Use a backslash (\) to separate the components of a path. The backslash divides the file name from the path to it, and one directory name from another directory name in a path. You cannot use a backslash in the name for the actual file or directory because it is a reserved character that separates the names into components.
...
About /
Windows should support the use of / as a directory separator in the API functions, though not necessarily in the command prompt (command.com).
Note File I/O functions in the Windows API convert "/" to "\" as part of converting the name to an NT-style name, except when using the "\?\" prefix as detailed in the following sections.
It's 'tough' to figure out the truth of all this, but this might be a really helpful link about / in Windows paths: http://bytes.com/topic/python/answers/23123-when-did-windows-start-accepting-forward-slash-path-separator
The original poster added the phrase "kernel-mode" in a comment to someone else's answer.

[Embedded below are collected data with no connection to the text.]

(** * Credential exchange of the learner credential wallet

    A shallow embedding of [app/lib/credentialRequest.ts] (request
    classification and the [requestCredential] flow) and of the list item
    renderer of [app/screens/ShareHomeScreen/ShareHomeScreen.tsx], with the
    properties of the specification stated over them. *)

From Stdlib Require Import Floats.PrimFloat Strings.Ascii Sorting.Sorted.
From stdpp Require Import gmap strings list pretty.

Open Scope string_scope.
Set Warnings "-register-all".

(** * JavaScript values, completions and errors *)

Module Js.

(** What a [throw] carries.  [Error message] is [new Error(message)];
    [TypeError] is what the engine raises on a property read of [null] or
    [undefined] (its text is engine specific and not modelled);
    [SyntaxError] is what [JSON.parse] raises; [Rejection] stands for whatever
    else a collaborator throws or rejects with. *)
Inductive JsError : Type :=
| Error (message : string)
| TypeError
| SyntaxError
| Rejection (reason : string).

(** The outcome of evaluating a call: a normal return or a throw.  For an
    awaited promise, [Return] is fulfilment and [Throw] is rejection. *)
Inductive Result (A : Type) : Type :=
| Return (a : A)
| Throw (e : JsError).
Arguments Return {A} a.
Arguments Throw {A} e.

#[export] Instance Result_ret : MRet Result := fun A a => Return a.
#[export] Instance Result_bind : MBind Result := fun A B f m =>
  match m with
  | Return a => f a
  | Throw e => Throw e
  end.

(** The values an untyped parameter ([unknown], [any]) can hold: the JSON
    values and [undefined].  A number is an IEEE binary64 float, as in
    JavaScript.  An object is the finite map of its own properties. *)
Inductive Value : Type :=
| Undefined
| Null
| Bool (b : bool)
| Number (n : float)
| String (s : string)
| Array (elems : list Value)
| Object (props : gmap string Value).

(** [!!v]: every value is truthy except [undefined], [null], [false], [0],
    [-0], [NaN] and the empty string. *)
Definition to_boolean (v : Value) : bool :=
  match v with
  | Undefined | Null => false
  | Bool b => b
  | Number n => negb (PrimFloat.eqb n 0%float || PrimFloat.is_nan n)
  | String s => negb (String.eqb s EmptyString)
  | Array _ | Object _ => true
  end.

(** [v !== undefined]. *)
Definition defined (v : Value) : bool :=
  match v with
  | Undefined => false
  | _ => true
  end.

(** [o.key] (also [const { key } = o]) on an object given by its own
    properties: a missing property reads as [undefined].  The keys read in
    this development are not properties of [Object.prototype]. *)
Definition read (o : gmap string Value) (key : string) : Value :=
  default Undefined (o !! key).

(** [v[key]] on an arbitrary value, for a [key] that is neither an array
    index nor a property of a built-in prototype ([length] and the like).
    A property read of [null] or [undefined] throws; a primitive or an array
    has no such property. *)
Definition get (v : Value) (key : string) : Result Value :=
  match v with
  | Undefined | Null => Throw TypeError
  | Object props => Return (read props key)
  | Bool _ | Number _ | String _ | Array _ => Return Undefined
  end.

(** [key in o], for own properties. *)
Definition has_key (o : gmap string Value) (key : string) : Prop :=
  is_Some (o !! key).

(** [xs.some(callback)] with a callback that can throw: the elements are
    visited in order, the first truthy answer stops the visit, and a throw
    of the callback is the throw of the call. *)
Fixpoint some {A : Type} (callback : A -> Result bool) (xs : list A) : Result bool :=
  match xs with
  | [] => Return false
  | x :: rest =>
      callback x ≫= λ found : bool,
        if found then Return true else some callback rest
  end.

(** A double quote, for the template literals that quote a value. *)
Definition dquote : string := String.String "034"%char EmptyString.

End Js.

(** * app/lib/credentialRequest.ts: request classification *)

Module CredentialRequest.
Import Js.

(** [type CredentialRequestParams]: the two optional fields are [None] when
    the property is missing or [undefined]. *)
Record CredentialRequestParams : Type := {
  auth_type : option string;
  issuer : string;
  vc_request_url : string;
  challenge : option string;
}.

(** [isCredentialRequestParams(params?)]; [None] is a call without the
    argument. *)
Definition isCredentialRequestParams (params : option (gmap string Value)) : bool :=
  let o := default ∅ params in
  let issuer := read o "issuer" in
  let vc_request_url := read o "vc_request_url" in
  defined issuer && defined vc_request_url.

(** The three protocol names [isChapiCredentialRequest] looks for. *)
Definition protocol_fields : list string := ["OID4VCI"; "OID4VP"; "vcapi"].

(** [isChapiCredentialRequest(request: any)]. *)
Definition isChapiCredentialRequest (request : Value) : Result bool :=
  let o := if to_boolean request then request else Object ∅ in
  credentialRequestOrigin ← get o "credentialRequestOrigin";
  protocols ← get o "protocols";
  let hasChapiCredentialRequestFields :=
    defined credentialRequestOrigin && defined protocols in
  if negb hasChapiCredentialRequestFields then Return false
  else
    hasChapiCredentialRequestProtocolFields ←
      some (fun field => v ← get protocols field; Return (to_boolean v))
           protocol_fields;
    Return hasChapiCredentialRequestProtocolFields.

Section Decoding.

(** [JSON.parse(text)]: the decoded value, or the throw of a text that is
    not JSON.  The argument is converted to a string by the engine, so the
    decoder is taken on values. *)
Variable JSON_parse : Value -> Result Value.

(** [getChapiCredentialRequest(params)]. *)
Definition getChapiCredentialRequest (params : gmap string Value) : Result Value :=
  let requestString := read params "request" in
  if negb (to_boolean requestString) then
    Throw (Error "[getChapiCredentialRequest] The credential request was malformed.")
  else JSON_parse requestString.

(** [isChapiCredentialRequestParams(params)]. *)
Definition isChapiCredentialRequestParams (params : gmap string Value) : Result bool :=
  request ← getChapiCredentialRequest params;
  isChapiCredentialRequest request.

End Decoding.

(** ** The collaborators of [requestCredential] *)

(** The data the exchange hands to and receives from its collaborators.  The
    flow never looks inside them, except for the status of a response and
    the JSON text of a presentation or of a response. *)
Class ExchangeData : Type := {
  OidcConfig : Type;
  DidRecord : Type;
  Presentation : Type;
  Response : Type;
  VerifiableObject : Type;
  Credential : Type;
  (** [response.status] *)
  status : Response -> Z;
  (** [JSON.stringify(requestBody, null, space)] *)
  stringify_presentation : Presentation -> option nat -> string;
  (** [JSON.stringify(response, null, space)] *)
  stringify_response : Response -> option nat -> string;
}.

If the original question intended to ask about kernel mode, then it probably isn't a good idea to depend on / being a path separator. Different file systems allow different character sets on disk. Different file system drivers in Windows can also allow different characters sets, which normally cannot include characters which the underlying file systems don't accept on disk, but sometimes they can behave strangely. For example Posix mode allows a component name to contain some characters in a path name in an NTFS partition, even though NTFS ordinarily doesn't allow those characters. (But obviously / isn't one of them, in Posix.)

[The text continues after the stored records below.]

(** * Fleet maintenance prediction: the two-stage decision pipeline

    A shallow embedding of [backend/app/predictor.py] (module-level artifact
    loading and [predict_machine_failure]) and of the [Predictor] class of
    [src/predict.py], with the properties of the cascaded, threshold-gated
    decision policy.

    Numbers.  Python floats are modelled by rationals ([Q]): comparisons are
    the exact ones and [round(x, 3)] is rounding to the nearest multiple of
    1/1000, ties to the even multiple, as the Python documentation of
    [round] states it.  The only non-number a cell of the feature frame can
    hold here is pandas' missing marker, which has a constructor of its own. *)

From Stdlib Require Import QArith ZArith Lia.
From stdpp Require Import gmap strings list.

Local Open Scope string_scope.
Local Open Scope Z_scope.
Local Open Scope list_scope.

(** ** Numbers *)

Module Num.

(** [x < y] on floats, as a boolean. *)
Definition ltb (x y : Q) : bool := negb (Qle_bool y x).

(** [x >= y] on floats, as a boolean. *)
Definition geb (x y : Q) : bool := Qle_bool y x.

(** Nearest integer, ties to even. *)
Definition round_half_even (x : Q) : Z :=
  let n := Qnum x in
  let d := Zpos (Qden x) in
  let fl := n / d in
  match (2 * (n mod d)) ?= d with
  | Lt => fl
  | Gt => fl + 1
  | Eq => if Z.even fl then fl else fl + 1
  end.

(** [round(x, 3)]. *)
Definition round3 (x : Q) : Q :=
  Qmake (round_half_even (x * (1000 # 1))%Q) 1000.

End Num.

(** ** Data model *)

(** A cell of the one-row feature frame: what [MachineInput.dict()] can hold
    (floats, booleans, strings) and the marker pandas puts where [reindex]
    finds no column. *)
Inductive value : Type :=
  | VFloat (x : Q)
  | VBool (b : bool)
  | VStr (s : string)
  | NaN.

(** A one-row [DataFrame]: its columns in order, each with the row's cell. *)
Definition DataFrame : Type := list (string * value).

(** [X.values] of a one-row frame. *)
Definition values (X : DataFrame) : list value := X.*2.

(** A two-dimensional array of probabilities, as [predict_proba] returns. *)
Definition matrix : Type := list (list Q).

(** An insertion-ordered [dict] with string keys. *)
Definition dict (V : Type) : Type := list (string * V).

Inductive exn : Type :=
  | KeyError (key : string)
  | IndexError
  | TypeError
  | ValueError (msg : string)
  | AttributeError (msg : string)
  | ModelError (msg : string).

(** The result of running Python code: a value or a raised exception. *)
Inductive outcome (A : Type) : Type :=
  | Ret (a : A)
  | Raise (e : exn).
Arguments Ret {A} a.
Arguments Raise {A} e.

#[export] Instance outcome_ret : MRet outcome := @Ret.
#[export] Instance outcome_bind : MBind outcome := fun A B f m =>
  match m with
  | Ret a => f a
  | Raise e => Raise e
  end.

(** [d[key]] on a dict that is only read. *)
Definition getitem {V} (d : gmap string V) (key : string) : outcome V :=
  match d !! key with
  | Some v => Ret v
  | None => Raise (KeyError key)
  end.

(** [a[r, c]] on a two-dimensional array. *)
Definition getitem2 (a : matrix) (r c : nat) : outcome Q :=
  match a !! r ≫= (.!! c) with
  | Some x => Ret x
  | None => Raise IndexError
  end.

(** [l[i]] on a list, [i] not negative. *)
Definition getindex {A} (l : list A) (i : nat) : outcome A :=
  match l !! i with
  | Some x => Ret x
  | None => Raise IndexError
  end.

(** [d[key] = v] on an insertion-ordered dict: an existing key keeps its
    place, a new key goes last. *)
Fixpoint dict_set {V} (key : string) (v : V) (d : dict V) : dict V :=
  match d with
  | [] => [(key, v)]
  | (k, w) :: d' =>
      if decide (key = k) then (key, v) :: d' else (k, w) :: dict_set key v d'
  end.

(** The keys of a dict, in order. *)
Definition keys {V} (d : dict V) : list string := d.*1.

(** [X.reindex(columns=...)] on the one-row frame built from [input_data]:
    one cell per requested column, the record's value where it has that
    field and [NaN] where it has not. *)
Definition reindex (input_data : gmap string value) (columns : list string)
  : DataFrame :=
  (λ c, (c, default NaN (input_data !! c))) <$> columns.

In kernel mode in Unicode, U+005C is always a backslash and it is always the path separator. Unicode code points for yen and won are not U+005C and are not path separators.
In kernel mode in ANSI, complications arise depending on which ANSI code page. In code pages that are sufficiently similar to ASCII, 0x5C is a backslash and it is the path separator. In ANSI code pages 932 and 949, 0x5C is not a backslash but 0x5C might be a path separator depending on where it occurs. If 0x5C is the first byte of a multibyte character, then it's a yen sign or won sign and it is a path separator. If 0x5C is the second byte of a multibyte character, then it's not a character by itself, so it's not a yen sign or won sign and it's not a path separator. You have to start parsing from the beginning of the string to figure out if a particular char is actually a whole character or not. Also in Chinese and UTF-8, multibyte characters can be longer than two chars.
The standard forward slash (/) has always worked in all versions of DOS and Windows. If you use it, you don't have to worry about issues with how the backslash is displayed on Japanese and Korean versions of Windows, and you also don't have to special-case the path separator for Windows as opposed to POSIX (including Mac). Just use forward slash everywhere.